## Records to process:
________
Lemma loop_head (fuel : nat) (text : string) (M O s a b : Z) rest :
  loop fuel text M O s = Some ((a, b) :: rest) ->
  a = s /\ b = span_end text M O s /\ s < Py.len text /\
  exists fuel', loop fuel' text M O (next_start text O b) = Some rest.
Proof.
  intros Hl. destruct fuel as [|f].
  - simpl in Hl. destruct (s <? Py.len text); discriminate.
  - rewrite loop_unfold in Hl. destruct (Z.ltb_spec s (Py.len text)) as [Hs|Hs].
    + destruct (loop f text M O _) as [r|] eqn:E; [|discriminate].
      injection Hl as H1 H2 H3. subst. repeat split; auto. exists f. exact E.
    + discriminate.
Qed.

(** With a non-negative overlap the computed spans, read as raw intervals
    [[start, end)], cover every offset from [start] to [len(text)]. *)
Lemma loop_cover (text : string) (M O : Z) :
  0 <= O ->
  forall fuel s spans, loop fuel text M O s = Some spans ->
  forall x, s <= x < Py.len text -> exists a b, In (a, b) spans /\ a <= x < b.
Proof.
  intros HO. induction fuel as [|f IH]; intros s spans H x Hx.
  - simpl in H. destruct (Z.ltb_spec s (Py.len text)); [discriminate | lia].
  - rewrite loop_unfold in H. destruct (Z.ltb_spec s (Py.len text)); [|lia].
    set (e := span_end text M O s) in *.
    destruct (loop f text M O (next_start text O e)) as [rest|] eqn:E; [|discriminate].
    injection H as <-.
    destruct (Z.ltb_spec x e).
    + exists s, e. split; [left; reflexivity | lia].
    + assert (He : e < Py.len text) by lia.
      destruct (IH _ _ E x) as (a & b & Hin & Hab).
      { unfold next_start. destruct (Z.ltb_spec e (Py.len text)); lia. }
      exists a, b. split; [right; exact Hin | exact Hab].
Qed.

(** Consecutive spans: the next start is the previous end minus the
    overlap. *)
Lemma loop_consecutive (text : string) (M O : Z) :
  forall fuel s spans, loop fuel text M O s = Some spans ->
  forall k s1 e1 s2 e2,
  nth_error spans k = Some (s1, e1) -> nth_error spans (S k) = Some (s2, e2) ->
  s2 = e1 - O.
Proof.
  induction fuel as [|f IH]; intros s spans H k s1 e1 s2 e2 H1 H2.
  - simpl in H. destruct (s <? Py.len text); [discriminate|].
    injection H as <-. destruct k; discriminate.
  - rewrite loop_unfold in H. destruct (s <? Py.len text); [|injection H as <-; destruct k; discriminate].
    set (e := span_end text M O s) in *.
    destruct (loop f text M O (next_start text O e)) as [rest|] eqn:E; [|discriminate].
    injection H as <-. destruct k as [|k].
    + simpl in H1, H2. injection H1 as <- <-.
      destruct rest as [|[a b] rest']; [discriminate|]. injection H2 as <- <-.
      destruct (loop_head _ _ _ _ _ _ _ _ E) as (Ha & _ & Hlt & _).
      unfold next_start in Ha, Hlt. destruct (Z.ltb_spec e (Py.len text)); lia.
    + exact (IH _ _ E k s1 e1 s2 e2 H1 H2).
Qed.

Lemma substring_full (s : string) : substring 0 (String.length s) s = s.
Proof. induction s as [|c s IH]; simpl; [reflexivity | rewrite IH; reflexivity]. Qed.

Lemma slice_full (text : string) : Py.slice text 0 (Py.len text) = text.
Proof.
  unfold Py.slice. rewrite !PyFacts.adjust_in_range by (unfold Py.len; lia).
  destruct (Z.ltb_spec 0 (Py.len text)) as [H|H].
  - unfold Py.len. rewrite Z.sub_0_r, !Nat2Z.id. apply substring_full.
  - unfold Py.len in H. destruct text; [reflexivity | simpl in H; lia].
Qed.

(** Text shorter than [max_chunk_size]: a single span [(0, len(text))]. *)
Lemma loop_short (fuel : nat) (text : string) (M O : Z) :
  0 < Py.len text < M ->
  loop (S fuel) text M O 0 = Some [(0, Py.len text)].
Proof.
  intros H. rewrite loop_unfold. destruct (Z.ltb_spec 0 (Py.len text)); [|lia].
  assert (He : span_end text M O 0 = Py.len text).
  { unfold span_end. destruct (Z.ltb_spec (Z.min (0 + M) (Py.len text)) (Py.len text)); lia. }
  rewrite He. unfold next_start. rewrite Z.ltb_irrefl.
  destruct fuel; simpl; rewrite Z.ltb_irrefl; reflexivity.
Qed.

(** A non-terminating run: on [text = "ab." ++ 20 "x"] with
    [max_chunk_size = 10] and [overlap = 9] the starts are 0, -6, -9, -9, ...;
    each of 0, -6, -9 steps to one of them. *)
Lemma cycle_closed (s : Z) :
  In s [0; -6; -9] ->
  In (next_start "ab.xxxxxxxxxxxxxxxxxxxx" 9 (span_end "ab.xxxxxxxxxxxxxxxxxxxx" 10 9 s))
     [0; -6; -9] /\ s < Py.len "ab.xxxxxxxxxxxxxxxxxxxx".
Proof.
  intros H. repeat (destruct H as [<-|H]; [split; vm_compute; auto 10|]). contradiction.
Qed.

Lemma cycle_diverges (fuel : nat) (s : Z) :
  In s [0; -6; -9] ->
  loop fuel "ab.xxxxxxxxxxxxxxxxxxxx" 10 9 s = None.
Proof.
  revert s. induction fuel as [|f IH]; intros s H; destruct (cycle_closed s H) as [Hn Hlt].
  - simpl. destruct (Z.ltb_spec s (Py.len "ab.xxxxxxxxxxxxxxxxxxxx")); [reflexivity | lia].
  - rewrite loop_unfold. destruct (Z.ltb_spec s (Py.len "ab.xxxxxxxxxxxxxxxxxxxx")); [|lia].
    rewrite (IH _ Hn). reflexivity.
Qed.

Lemma chunk_text_defaults_finishes (text : string) :
  exists chunks,
    chunk_text_fuel (S (String.length text)) text CHUNK_SIZE CHUNK_OVERLAP = Some chunks.
Proof.
  unfold chunk_text_fuel.
  destruct (loop_terminates text CHUNK_SIZE CHUNK_OVERLAP
              ltac:(unfold CHUNK_SIZE, CHUNK_OVERLAP; lia) ltac:(unfold CHUNK_SIZE, CHUNK_OVERLAP; lia)
              (S (String.length text)) 0 ltac:(lia)) as [spans Hs].
  { unfold Py.len. lia. }
  rewrite Hs. eexists. reflexivity.
Qed.

End ChunkFacts.

(* ================================================================== *)
(** * Claims about [chunk_text] *)

(** C2 (counterexample).  With [max_chunk_size = 10] and [overlap = 9]
    (overlap < maxSize), on ["ab." ++ 20 "x"] the natural break at offset 2
    is taken, the next start is [3 - 9 = -6 < 0], and the loop never leaves:
    for every bound on the number of iterations it is still running. *)
Lemma chunk_progress_counterexample :
  9 < 10 /\
  Chunk.next_start "ab.xxxxxxxxxxxxxxxxxxxx" 9
    (Chunk.span_end "ab.xxxxxxxxxxxxxxxxxxxx" 10 9 0) = -6 /\
  (forall fuel, Chunk.chunk_text_fuel fuel "ab.xxxxxxxxxxxxxxxxxxxx" 10 9 = None).
Proof.
  split; [lia|]. split; [vm_compute; reflexivity|].
  intros fuel. unfold Chunk.chunk_text_fuel.
  rewrite (ChunkFacts.cycle_diverges fuel 0 ltac:(left; reflexivity)). reflexivity.
Qed.

(** C2 (amended).  For every overlap with [overlap < max_chunk_size] and
    [2 * overlap < max_chunk_size + 2] (every overlap [<= 0] qualifies, and so
    do the defaults 15000 / 1000), every step of the loop from an offset
    inside the text moves the start strictly forward, and the loop leaves
    within [len(text)] iterations. *)
Theorem chunk_text_progress (text : string) (max_chunk_size overlap : Z) :
  overlap < max_chunk_size -> 2 * overlap < max_chunk_size + 2 ->
  (forall start, 0 <= start < Py.len text ->
     start < Chunk.next_start text overlap (Chunk.span_end text max_chunk_size overlap start)) /\
  (forall fuel, (Z.to_nat (Py.len text) <= fuel)%nat ->
     exists chunks, Chunk.chunk_text_fuel fuel text max_chunk_size overlap = Some chunks).
Proof.
  intros HOM H2. split.
  - intros start Hs. apply ChunkFacts.next_start_progress; assumption.
  - intros fuel Hf.
    destruct (ChunkFacts.loop_terminates text max_chunk_size overlap HOM H2 fuel 0
                ltac:(lia) ltac:(rewrite Z.sub_0_r; exact Hf)) as [spans Hs].
    unfold Chunk.chunk_text_fuel. rewrite Hs. eexists. reflexivity.
Qed.

Lemma chunk_text_progress_witness :
  (-3 < 4 /\ 2 * -3 < 4 + 2) /\
  exists chunks, Chunk.chunk_text_fuel 20 "one. two. three" 4 (-3) = Some chunks.
Proof.
  split; [lia|].
  apply (proj2 (chunk_text_progress "one. two. three" 4 (-3) ltac:(lia) ltac:(lia))).
  vm_compute. lia.
Defined.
________
## Assignment:
Using the data above, extract exactly the lines from the one that holds "unfold Py.slice. rewrite" to the one that holds "(** A non-terminating", both ends included, and no others.

## Task result:
  unfold Py.slice. rewrite !PyFacts.adjust_in_range by (unfold Py.len; lia).
  destruct (Z.ltb_spec 0 (Py.len text)) as [H|H].
  - unfold Py.len. rewrite Z.sub_0_r, !Nat2Z.id. apply substring_full.
  - unfold Py.len in H. destruct text; [reflexivity | simpl in H; lia].
Qed.

(** Text shorter than [max_chunk_size]: a single span [(0, len(text))]. *)
Lemma loop_short (fuel : nat) (text : string) (M O : Z) :
  0 < Py.len text < M ->
  loop (S fuel) text M O 0 = Some [(0, Py.len text)].
Proof.
  intros H. rewrite loop_unfold. destruct (Z.ltb_spec 0 (Py.len text)); [|lia].
  assert (He : span_end text M O 0 = Py.len text).
  { unfold span_end. destruct (Z.ltb_spec (Z.min (0 + M) (Py.len text)) (Py.len text)); lia. }
  rewrite He. unfold next_start. rewrite Z.ltb_irrefl.
  destruct fuel; simpl; rewrite Z.ltb_irrefl; reflexivity.
Qed.

(** A non-terminating run: on [text = "ab." ++ 20 "x"] with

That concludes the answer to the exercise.